> **TASK INSTRUCTIONS**
Look below for the line that has "intros H. apply". Set down the lines from there through the line that has "-> string) (r", exactly as written.

═══ MATERIAL FOR THE TASK

(** The speech operation as the specification words it: it returns the
    audio payload of the response, and the empty string when the response
    has none. *)
Definition speech_returns_payload
    (generateContent :
       GeminiService.SpeechRequest ->
       GeminiService.ApiResult GeminiService.GenerateContentResponse)
    (txt : string) : Prop :=
  forall response,
    generateContent
      (GeminiService.mkSpeechRequest "gemini-2.5-flash-preview-tts" txt
         ["AUDIO"] "Kore")
    = GeminiService.ApiOk response ->
    GeminiService.generateBreedAudio generateContent txt
    = GeminiService.ApiOk
        match audio_payload response with
        | Some d => d
        | None => ""
        end.

(** A response whose audio stands in the second part, after a part of
    text. *)
Definition later_audio_response : GeminiService.GenerateContentResponse :=
  GeminiService.mkResponse
    (Some [GeminiService.mkCandidate
             (Some (GeminiService.mkContent
                      (Some [GeminiService.mkPart None
                               (Some "Here is the narration.");
                             GeminiService.mkPart
                               (Some (GeminiService.mkBlob
                                        (Some "UklGRg==")
                                        (Some "audio/L16")))
                               None])))]).

(* ------------------------------------------------------------------ *)
(** * Strings as keys *)

Lemma compare_refl (a : string) : String.compare a a = Eq.
Proof.
  induction a as [|c a IH]; simpl; [reflexivity|].
  unfold Ascii.compare. now rewrite N.compare_refl.
Qed.

Lemma compare_Lt_trans (a b c : string) :
  String.compare a b = Lt -> String.compare b c = Lt ->
  String.compare a c = Lt.
Proof.
  intros Hab Hbc.
  apply String_as_OT.cmp_lt in Hab. apply String_as_OT.cmp_lt in Hbc.
  apply String_as_OT.cmp_lt. eapply String_as_OT.lt_trans; eassumption.
Qed.

Lemma compare_Gt_Lt (a b : string) :
  String.compare a b = Gt -> String.compare b a = Lt.
Proof.
  intros H. rewrite String.compare_antisym, H. reflexivity.
Qed.

Lemma ltb_Lt (a b : string) :
  String.ltb a b = true <-> String.compare a b = Lt.
Proof.
  unfold String.ltb. destruct (String.compare a b); split; congruence.
Qed.

Lemma ltb_trans (a b c : string) :
  String.ltb a b = true -> String.ltb b c = true -> String.ltb a c = true.
Proof. rewrite !ltb_Lt. apply compare_Lt_trans. Qed.

Lemma ltb_irrefl (a : string) : String.ltb a a = false.
Proof. unfold String.ltb. now rewrite compare_refl. Qed.

Lemma compare_neq_eqb (a b : string) :
  String.compare a b <> Eq -> String.eqb b a = false.
Proof.
  intros H. apply String.eqb_neq. intros ->. apply H, compare_refl.
Qed.

(* ------------------------------------------------------------------ *)
(** * The object store *)

(** A lookup by key finds the only record that has the key. *)
Lemma find_the_one {A} (f : A -> string) (r : A) (l : list A) :
  In r l -> (forall x, In x l -> f x = f r -> x = r) ->
  find (fun x => String.eqb (f x) (f r)) l = Some r.
Proof.
  induction l as [|y l IH]; simpl; [tauto|].
  intros Hin Huniq.
  destruct (String.eqb (f y) (f r)) eqn:E.
  - apply String.eqb_eq in E. f_equal. apply Huniq; auto.
  - destruct Hin as [->|Hin]; [now rewrite String.eqb_refl in E|].
    apply IH; auto.
Qed.

Section StoreFacts.
Context {A : Type} (key : A -> string).

Lemma put_In (r : A) (l : list A) : In r (put key r l).
Proof.
  induction l as [|x l IH]; simpl; [now left|].
  destruct (String.compare (key r) (key x)); simpl; auto.
Qed.

Lemma put_elems (r x : A) (l : list A) :
  In x (put key r l) -> x = r \/ In x l.
Proof.
  induction l as [|y l IH]; simpl.
  - intros [->|[]]. now left.
  - destruct (String.compare (key r) (key y)); simpl; intuition auto.
Qed.

Lemma put_forallb (P : A -> bool) (r : A) (l : list A) :
  P r = true -> forallb P l = true -> forallb P (put key r l) = true.
Proof.
  intros Hr. induction l as [|y l IH]; simpl; intros Hl.
  - now rewrite Hr.
  - apply andb_true_iff in Hl as [Hy Hl].
    destruct (String.compare (key r) (key y)); simpl;
      rewrite ?Hr, ?Hy, ?Hl, ?IH; auto.
Qed.

Lemma get_put_same (r : A) (l : list A) :
  get key (key r) (put key r l) = Some r.
Proof.
  unfold get. induction l as [|y l IH]; simpl.
  - now rewrite String.eqb_refl.
  - destruct (String.compare (key r) (key y)) eqn:E; simpl.
    + now rewrite String.eqb_refl.
    + now rewrite String.eqb_refl.
    + rewrite compare_neq_eqb by congruence. exact IH.
Qed.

══════

> **EXERCISE RESULT**
  intros H. apply String.eqb_neq. intros ->. apply H, compare_refl.
Qed.

(* ------------------------------------------------------------------ *)
(** * The object store *)

(** A lookup by key finds the only record that has the key. *)
Lemma find_the_one {A} (f : A -> string) (r : A) (l : list A) :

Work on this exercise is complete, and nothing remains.